As researchers have discovered commercial pathways to separate cellulose and hemicellulose on a commercial scale, lignin treatment is the next step. And quite more complex. Utrecht University seems well underway to tackle this problem.
Chemistry is on its way to discover many pathways for separation of vegetal fibres into green chemical building blocks. Recently, DSM succeeded in separating on a commercial scale both cellulose and hemicellulose into C6 and C5 sugars. They will invest in factories for biofuel production in the US, where the market is huge. The ability to process both celluloses gives them a lead on competitors which can only handle cellulose. The next step, an even higher hurdle, is processing lignin in vegetal fibres. Whoever surmounts this problem, wins a major prize. It does not come as a surprise that many groups around the world tackle this problem. Among them, a group at Utrecht University, which specializes in fundamental catalytic research.

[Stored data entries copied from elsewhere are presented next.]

(** How a payload is nested in an envelope: as a message, or as bytes of its own. *)
Definition payload_elem (v : Variant) : Elem (Payload v) :=
  match v with
  | VCloudSyncFinishRequest => nested CloudSyncFinishRequest.layout
  | VCloudSyncFinishResponse => nested CloudSyncFinishResponse.layout
  | VCloudSyncStartRequest => nested CloudSyncStartRequest.layout
  | VCloudSyncStartResponse => nested CloudSyncStartResponse.layout
  | VDatasetPathsRequest => nested DatasetPathsRequest.layout
  | VDatasetPathsResponse => nested DatasetPathsResponse.layout
  | VDevelop => blob
  | VDeviceInfoRequest => nested DeviceInfoRequest.layout
  | VDeviceInfoResponse => nested DeviceInfoResponse.layout
  | VExecutionCancelRequest => nested ExecutionCancelRequest.layout
  | VExecutionCancelResponse => nested ExecutionCancelResponse.layout
  | VExecutionCreateRequest => nested ExecutionCreateRequest.layout
  | VExecutionCreateResponse => nested ExecutionCreateResponse.layout
  | VExecutionLoadRequest => nested ExecutionLoadRequest.layout
  | VExecutionLoadResponse => nested ExecutionLoadResponse.layout
  | VExecutionModuleReadRequest => nested ExecutionModuleReadRequest.layout
  | VExecutionModuleReadResponse => nested ExecutionModuleReadResponse.layout
  | VExecutionModuleSizeRequest => nested ExecutionModuleSizeRequest.layout
  | VExecutionModuleSizeResponse => nested ExecutionModuleSizeResponse.layout
  | VExecutionOutputRequest => nested ExecutionOutputRequest.layout
  | VExecutionOutputResponse => nested ExecutionOutputResponse.layout
  | VExecutionResultRequest => nested ExecutionResultRequest.layout
  | VExecutionResultResponse => nested ExecutionResultResponse.layout
  | VExecutionStartRequest => nested ExecutionStartRequest.layout
  | VExecutionStartResponse => nested ExecutionStartResponse.layout
  | VExecutionStatusRequest => nested ExecutionStatusRequest.layout
  | VExecutionStatusResponse => nested ExecutionStatusResponse.layout
  | VFirmwareUpdateInitRequest => nested FirmwareUpdateInitRequest.layout
  | VFirmwareUpdateInitResponse => nested FirmwareUpdateInitResponse.layout
  | VFirmwareUpdateInstallRequest => nested FirmwareUpdateInstallRequest.layout
  | VFirmwareUpdateInstallResponse => nested FirmwareUpdateInstallResponse.layout
  | VFirmwareUpdatePrepRequest => nested FirmwareUpdatePrepRequest.layout
  | VFirmwareUpdatePrepResponse => nested FirmwareUpdatePrepResponse.layout
  | VFirmwareUpdateUploadRequest => nested FirmwareUpdateUploadRequest.layout
  | VFirmwareUpdateUploadResponse => nested FirmwareUpdateUploadResponse.layout
  | VFirmwareUpdateVerifyRequest => nested FirmwareUpdateVerifyRequest.layout
  | VFirmwareUpdateVerifyResponse => nested FirmwareUpdateVerifyResponse.layout
  | VGenuinityProofRequest => nested GenuinityProofRequest.layout
  | VGenuinityProofResponse => nested GenuinityProofResponse.layout
  | VOnboardingRequest => nested OnboardingRequest.layout
  | VOnboardingResponse => nested OnboardingResponse.layout
  | VPairingAcceptanceRequest => nested PairingAcceptanceRequest.layout
  | VPairingAcceptanceResponse => nested PairingAcceptanceResponse.layout
  | VPairingAckArkStorageRequest => nested PairingAckArkStorageRequest.layout
  | VPairingAckArkStorageResponse => nested PairingAckArkStorageResponse.layout
  | VPairingAuthRequest => nested PairingAuthRequest.layout
  | VPairingAuthResponse => nested PairingAuthResponse.layout
  | VPairingCompletionRequest => nested PairingCompletionRequest.layout
  | VPairingCompletionResponse => nested PairingCompletionResponse.layout
  | VPairingSetAppIdentityRequest => nested PairingSetAppIdentityRequest.layout
  | VPairingSetAppIdentityResponse => nested PairingSetAppIdentityResponse.layout
  | VPairingSetAppStorageRequest => nested PairingSetAppStorageRequest.layout
  | VPairingSetAppStorageResponse => nested PairingSetAppStorageResponse.layout
  | VRelayInboundRequest => nested RelayInboundRequest.layout
  | VRelayInboundResponse => nested RelayInboundResponse.layout
  | VRelayJoinRequest => nested RelayJoinRequest.layout
  | VRelayJoinResponse => nested RelayJoinResponse.layout
  | VRelayOutboundRequest => nested RelayOutboundRequest.layout
  | VRelayOutboundResponse => nested RelayOutboundResponse.layout
  | VSlotDeleteRequest => nested SlotDeleteRequest.layout
  | VSlotDeleteResponse => nested SlotDeleteResponse.layout
  | VSlotIdentifyRequest => nested SlotIdentifyRequest.layout
  | VSlotIdentifyResponse => nested SlotIdentifyResponse.layout
  | VSlotListRequest => nested SlotListRequest.layout
  | VSlotListResponse => nested SlotListResponse.layout
  | VSlotRepairRequest => nested SlotRepairRequest.layout
  | VSlotRepairResponse => nested SlotRepairResponse.layout
  | VSlotUploadCancelRequest => nested SlotUploadCancelRequest.layout
  | VSlotUploadCancelResponse => nested SlotUploadCancelResponse.layout
  | VSlotUploadChunkRequest => nested SlotUploadChunkRequest.layout
  | VSlotUploadChunkResponse => nested SlotUploadChunkResponse.layout
  | VSlotUploadProcessRequest => nested SlotUploadProcessRequest.layout
  | VSlotUploadProcessResponse => nested SlotUploadProcessResponse.layout
  | VSlotUploadStartRequest => nested SlotUploadStartRequest.layout
  | VSlotUploadStartResponse => nested SlotUploadStartResponse.layout
  | VUnlockRequest => nested UnlockRequest.layout
  | VUnlockResponse => nested UnlockResponse.layout
  end.

Definition payload_bytes (v : Variant) (p : Payload v) : list byte :=
  match e_raw (payload_elem v) p with RBytes bs => bs | _ => [] end.

(** ** The schema *)

(** [host_to_ark::Content] *)
Definition host_content (f : Field) : Kind (option (Payload (host_variant f))) :=
  match f with
  | FOnboard => message 256 OnboardingRequest.layout
  | FDeviceInfo => message 257 DeviceInfoRequest.layout
  | FCloudSyncStart => message 258 CloudSyncStartRequest.layout
  | FCloudSyncFinish => message 259 CloudSyncFinishRequest.layout
  | FGenuinityProof => message 260 GenuinityProofRequest.layout
  | FFirmwareUpdatePrep => message 513 FirmwareUpdatePrepRequest.layout
  | FFirmwareUpdateInit => message 514 FirmwareUpdateInitRequest.layout
  | FFirmwareUpdateUpload => message 515 FirmwareUpdateUploadRequest.layout
  | FFirmwareUpdateVerify => message 516 FirmwareUpdateVerifyRequest.layout
  | FFirmwareUpdateInstall => message 517 FirmwareUpdateInstallRequest.layout
  | FPairingAuth => message 769 PairingAuthRequest.layout
  | FPairingSetAppId => message 770 PairingSetAppIdentityRequest.layout
  | FPairingSetAppStorage => message 771 PairingSetAppStorageRequest.layout
  | FPairingAckArkStorage => message 772 PairingAckArkStorageRequest.layout
  | FPairingAccept => message 773 PairingAcceptanceRequest.layout
  | FPairingComplete => message 774 PairingCompletionRequest.layout
  | FRelayJoin => message 1025 RelayJoinRequest.layout
  | FRelayInbound => message 1026 RelayInboundRequest.layout
  | FRelayOutbound => message 1027 RelayOutboundResponse.layout
  | FUnlock => message 1281 UnlockRequest.layout
  | FExecCreate => message 1282 ExecutionCreateRequest.layout
  | FExecLoad => message 1283 ExecutionLoadRequest.layout
  | FExecStart => message 1284 ExecutionStartRequest.layout
  | FExecStatus => message 1285 ExecutionStatusRequest.layout
  | FExecCancel => message 1286 ExecutionCancelRequest.layout
  | FExecResult => message 1287 ExecutionResultRequest.layout
  | FExecOutput => message 1288 ExecutionOutputRequest.layout
  | FExecModuleSize => message 1289 ExecutionModuleSizeResponse.layout
  | FExecModuleRead => message 1290 ExecutionModuleReadResponse.layout
  | FSlotList => message 1537 SlotListRequest.layout
  | FSlotRepair => message 1538 SlotRepairRequest.layout
  | FSlotDelete => message 1539 SlotDeleteRequest.layout
  | FSlotIdentify => message 1540 SlotIdentifyRequest.layout
  | FSlotUploadStart => message 1541 SlotUploadStartRequest.layout
  | FSlotUploadChunk => message 1542 SlotUploadChunkRequest.layout
  | FSlotUploadCancel => message 1543 SlotUploadCancelRequest.layout
  | FSlotUploadProcess => message 1544 SlotUploadProcessRequest.layout
  | FDatasetPaths => message 1793 DatasetPathsRequest.layout
  | FDevelop => optional 4096 blob
  end.

(** [ark_to_host::Content] *)
Definition ark_content (f : Field) : Kind (option (Payload (ark_variant f))) :=
  match f with
  | FOnboard => message 256 OnboardingResponse.layout
  | FDeviceInfo => message 257 DeviceInfoResponse.layout
  | FCloudSyncStart => message 258 CloudSyncStartResponse.layout
  | FCloudSyncFinish => message 259 CloudSyncFinishResponse.layout
  | FGenuinityProof => message 260 GenuinityProofResponse.layout
  | FFirmwareUpdatePrep => message 513 FirmwareUpdatePrepResponse.layout
  | FFirmwareUpdateInit => message 514 FirmwareUpdateInitResponse.layout
  | FFirmwareUpdateUpload => message 515 FirmwareUpdateUploadResponse.layout
  | FFirmwareUpdateVerify => message 516 FirmwareUpdateVerifyResponse.layout
  | FFirmwareUpdateInstall => message 517 FirmwareUpdateInstallResponse.layout
  | FPairingAuth => message 769 PairingAuthResponse.layout
  | FPairingSetAppId => message 770 PairingSetAppIdentityResponse.layout
  | FPairingSetAppStorage => message 771 PairingSetAppStorageResponse.layout
  | FPairingAckArkStorage => message 772 PairingAckArkStorageResponse.layout
  | FPairingAccept => message 773 PairingAcceptanceResponse.layout
  | FPairingComplete => message 774 PairingCompletionResponse.layout
  | FRelayJoin => message 1025 RelayJoinResponse.layout
  | FRelayInbound => message 1026 RelayInboundResponse.layout
  | FRelayOutbound => message 1027 RelayOutboundRequest.layout
  | FUnlock => message 1281 UnlockResponse.layout
  | FExecCreate => message 1282 ExecutionCreateResponse.layout
  | FExecLoad => message 1283 ExecutionLoadResponse.layout
  | FExecStart => message 1284 ExecutionStartResponse.layout
  | FExecStatus => message 1285 ExecutionStatusResponse.layout
  | FExecCancel => message 1286 ExecutionCancelResponse.layout
  | FExecResult => message 1287 ExecutionResultResponse.layout
  | FExecOutput => message 1288 ExecutionOutputResponse.layout
  | FExecModuleSize => message 1289 ExecutionModuleSizeRequest.layout
  | FExecModuleRead => message 1290 ExecutionModuleReadRequest.layout
  | FSlotList => message 1537 SlotListResponse.layout
  | FSlotRepair => message 1538 SlotRepairResponse.layout
  | FSlotDelete => message 1539 SlotDeleteResponse.layout
  | FSlotIdentify => message 1540 SlotIdentifyResponse.layout
  | FSlotUploadStart => message 1541 SlotUploadStartResponse.layout
  | FSlotUploadChunk => message 1542 SlotUploadChunkResponse.layout
  | FSlotUploadCancel => message 1543 SlotUploadCancelResponse.layout
  | FSlotUploadProcess => message 1544 SlotUploadProcessResponse.layout
  | FDatasetPaths => message 1793 DatasetPathsResponse.layout
  | FDevelop => optional 4096 blob
  end.

(** The tags of the oneof, [HostToArk::content]. *)
Definition host_tags : list Z :=
  [256; 257; 258; 259; 260; 513; 514; 515; 516; 517; 769; 770; 771; 772; 773; 774; 1025;
   1026; 1027; 1281; 1282; 1283; 1284; 1285; 1286; 1287; 1288; 1289; 1290; 1537; 1538; 1539;
   1540; 1541; 1542; 1543; 1544; 1793; 4096].

(** The tags of the oneof, [ArkToHost::content]. *)
Definition ark_tags : list Z :=
  [256; 257; 258; 259; 260; 513; 514; 515; 516; 517; 769; 770; 771; 772; 773; 774; 1025;
   1026; 1027; 1281; 1282; 1283; 1284; 1285; 1286; 1287; 1288; 1289; 1290; 1537; 1538; 1539;
   1540; 1541; 1542; 1543; 1544; 1793; 4096].

(** ** The routing view *)

(** [opaque::host_to_ark::Content] *)
Definition opaque_host_content (f : Field) : Kind (option (list byte)) :=
  match f with
  | FOnboard => optional 256 blob
  | FDeviceInfo => optional 257 blob
  | FCloudSyncStart => optional 258 blob
  | FCloudSyncFinish => optional 259 blob
  | FGenuinityProof => optional 260 blob
  | FFirmwareUpdatePrep => optional 513 blob
  | FFirmwareUpdateInit => optional 514 blob
  | FFirmwareUpdateUpload => optional 515 blob
  | FFirmwareUpdateVerify => optional 516 blob
  | FFirmwareUpdateInstall => optional 517 blob
  | FPairingAuth => optional 769 blob
  | FPairingSetAppId => optional 770 blob
  | FPairingSetAppStorage => optional 771 blob
  | FPairingAckArkStorage => optional 772 blob
  | FPairingAccept => optional 773 blob
  | FPairingComplete => optional 774 blob
  | FRelayJoin => optional 1025 blob
  | FRelayInbound => optional 1026 blob
  | FRelayOutbound => optional 1027 blob
  | FUnlock => optional 1281 blob
  | FExecCreate => optional 1282 blob
  | FExecLoad => optional 1283 blob
  | FExecStart => optional 1284 blob
  | FExecStatus => optional 1285 blob
  | FExecCancel => optional 1286 blob
  | FExecResult => optional 1287 blob
  | FExecOutput => optional 1288 blob
  | FExecModuleSize => optional 1289 blob
  | FExecModuleRead => optional 1290 blob
  | FSlotList => optional 1537 blob
  | FSlotRepair => optional 1538 blob
  | FSlotDelete => optional 1539 blob
  | FSlotIdentify => optional 1540 blob
  | FSlotUploadStart => optional 1541 blob
  | FSlotUploadChunk => optional 1542 blob
  | FSlotUploadCancel => optional 1543 blob
  | FSlotUploadProcess => optional 1544 blob
  | FDatasetPaths => optional 1793 blob
  | FDevelop => optional 4096 blob
  end.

Utrecht University’s Pieter Bruijnincx announced at last week’s Biobased Performance Materials Symposium in Wageningen, that catalytic processing of difficult feedstock like lignin, to produce aromatic products like phenols, is among their priorities. This might open up a completely new category of green chemicals for further processing. Lignin, says Pieter, could replace sugars, which now attract attention worldwide, as a feedstock for green chemistry. His group processes lignin in two steps, producing phenol or BTX (benzene, toluene, xylene): depolymerisation, followed by deoxygenation of the resulting aromatic broth. Both reactions could produce aromatics with a 17% efficiency.